Выходя, он оглянулся. Врачеватель сидел один за столиком, скрестив на груди руки и глядя в чашку, где остывала кофейная жижа.
Он прошел по диагонали спортплощадку, свернул налево, прошел мимо магазина «Хлеб» и оказался во втором с угла подъезде. Тут постоял немного, прижавшись лбом к холодной стене, и вдруг побежал наверх. Второй, третий, четвертый, пятый…
Он нажал кнопку звонка и не отпускал его очень долго. На его и мое счастье, дома никого не было…
Ханов заплакал. Они потратили молодость на аттракционы и буддистские штучки. Они писали стихи и жрали кур. Они вовсе не были счастливы тогда, потому что над их пляжами и их комнатами с девками, над их дешевым вином и их ночными купаниями уже стояла поганая и ласковая измена. Еще открывали рты секретари и ставили галочки на предмет выхода на демонстрацию Первого мая и Седьмого ноября, а уже кто-то жабоподобный примеривал новые одежды. Какие на хрен стихи, какие картины? Нужно было выть зверьми, орать и размахивать руками, а пьяненькие мичмана в чебуречной на переезде, с жестами хозяев мира, праздновали очередной служебный день. А преданные корабли, сданные врагу подводные лодки и посаженные навсегда самолеты (взлетной полосы больше нет, только посадочная) всеми своими заклепками и всеми болтами и молекулами понимали: грядет измена. Но все промолчали, а какая-то сволочь со «Свободы» лгала, лгала, лгала… А потом русские подставили шеи. ОМОН не в счет. О нем разговор особый. Воды земные, воды небесные и тщетные…

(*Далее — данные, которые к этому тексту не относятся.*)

(* ===== verification/RecoveryContracts.v ===== *)
(** * Recovery contracts

    contracts/include/checkpoint/{RecoveryRequest,RecoveryOutcome,
    ReflectionDecision}.h with their guards, and the objects a request nests:
    contracts/include/error/{ErrorInfo,ErrorInfoGuards}.h and
    contracts/include/observation/{Observation,ObservationGuards,
    ObservationSource,ObservationSourceGuards}.h.

    A guard that dereferences an optional field without testing it in the same
    function returns [None] when the field is empty; [field_rules_total] and its
    likes show that the layers before it rule this out. *)

From Stdlib Require Import SpecFloat.
From S2P Require Import Prelude ErrorCodes CheckpointContracts Text.

(** ** Error info *)

Record ErrorDetails := {
  ed_code : option Z;
  ed_message : string;
  ed_stage : string;
}.

Record ErrorSourceRefMinimal := {
  esr_ref_type : string;
  esr_ref_id : string;
}.

Record ErrorInfo := {
  ei_failure_type : option ResultCodeCategory;
  ei_retryable : option bool;
  ei_safe_to_replan : option bool;
  ei_details : ErrorDetails;
  ei_source_ref : ErrorSourceRefMinimal;
}.

Definition is_supported_error_source_ref_type (ref_type : string) : bool :=
  bool_decide (ref_type = "observation") || bool_decide (ref_type = "tool_call")
  || bool_decide (ref_type = "worker_task") || bool_decide (ref_type = "checkpoint").

Definition validate_error_info_required_fields (error_info : ErrorInfo) : GuardResult :=
  let? failure_type := ei_failure_type error_info
    else guard_fail "failure_type is required" in
  if bool_decide (failure_type = ResultCodeCategory.Unknown)
  then guard_fail "failure_type cannot be unknown" else
  if bool_decide (ei_retryable error_info = None)
  then guard_fail "retryable is required" else
  if bool_decide (ei_safe_to_replan error_info = None)
  then guard_fail "safe_to_replan is required" else
  if bool_decide (ed_code (ei_details error_info) = None)
  then guard_fail "details.code is required" else
  if is_empty (ed_message (ei_details error_info))
  then guard_fail "details.message is required" else
  if is_empty (ed_stage (ei_details error_info))
  then guard_fail "details.stage is required" else
  if is_empty (esr_ref_type (ei_source_ref error_info))
  then guard_fail "source_ref.ref_type is required" else
  if negb (is_supported_error_source_ref_type (esr_ref_type (ei_source_ref error_info)))
  then guard_fail "source_ref.ref_type is not supported" else
  if is_empty (esr_ref_id (ei_source_ref error_info))
  then guard_fail "source_ref.ref_id is required" else
  guard_pass "error info is valid".

(** ** Observation *)

(** The values no enumerator names are numbered away from them: [Other n] is the
    value [n] below zero, and the [n]-th one past the last enumerator otherwise. *)
Definition unnamed_value (enumerators n : Z) : Z := if n <? 0 then n else enumerators + n.

Module ObservationSource.
Inductive ObservationSource :=
| Unspecified | ToolExecution | WorkerAgent | Retrieval | HumanFeedback
| Other (n : Z).
#[global] Instance ObservationSource_eq_dec : EqDecision ObservationSource.
Proof. solve_decision. Defined.
End ObservationSource.
Abbreviation ObservationSource := ObservationSource.ObservationSource.

(** [static_cast<int>(source)] *)
Definition observation_source_value (source : ObservationSource) : Z :=
  match source with
  | ObservationSource.Unspecified => 0
  | ObservationSource.ToolExecution => 1
  | ObservationSource.WorkerAgent => 2
  | ObservationSource.Retrieval => 3
  | ObservationSource.HumanFeedback => 4
  | ObservationSource.Other n => unnamed_value 5 n
  end.

Definition source_to_error_ref_type (src : ObservationSource) : string :=
  match src with
  | ObservationSource.ToolExecution => "tool_call"
  | ObservationSource.WorkerAgent => "worker_task"
  | ObservationSource.Retrieval => "observation"
  | ObservationSource.HumanFeedback => "observation"
  | ObservationSource.Unspecified => ""
  | ObservationSource.Other _ => ""
  end.

Record Observation := {
  ob_observation_id : option string;
  ob_source : option ObservationSource;
  ob_success : option bool;
  ob_payload : option string;
  ob_created_at : option Z;
  ob_error : option ErrorInfo;
  ob_side_effects : option (list string);
  ob_tool_call_id : option string;
  ob_worker_task_id : option string;
  ob_request_id : option string;
  ob_goal_id : option string;
  ob_duration_ms : option Z;
  ob_tags : option (list string);
}.

(** [!value.has_value() || *value <= 0] and [value.has_value() && *value <= 0] *)
Definition missing_or_non_positive (value : option Z) : bool :=
  match value with Some v => v <=? 0 | None => true end.
Definition present_and_non_positive (value : option Z) : bool :=
  match value with Some v => v <=? 0 | None => false end.

Definition source_missing (obs : Observation) : bool :=
  match ob_source obs with
  | Some source => bool_decide (source = ObservationSource.Unspecified)
  | None => true
  end.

Ханов взял номер в отеле. Обычный советский номер хорошего качества теперь назывался люксом. Окна выходили на главную площадь города, там, где пединститут и черт его знает, что там сейчас. Но фонтан среди розовых кустов и асфальт, наверное теплый еще, и даже подсветка остались тем, чем были раньше, — водой, цветами, светом искусственным и потому более необъяснимым, ибо никто так и не постиг полет частиц, которые то ли поле, то ли волна, а то ли промысл Божий. И вот весь город, теперь чужой и невнятный, отданный и брошенный, превратился для Ханова в пятно света возле фонтана и кратковременность водяной пыли, в светящийся шар с размытыми очертаниями, в химеру и запредельность. Он отошел от окна.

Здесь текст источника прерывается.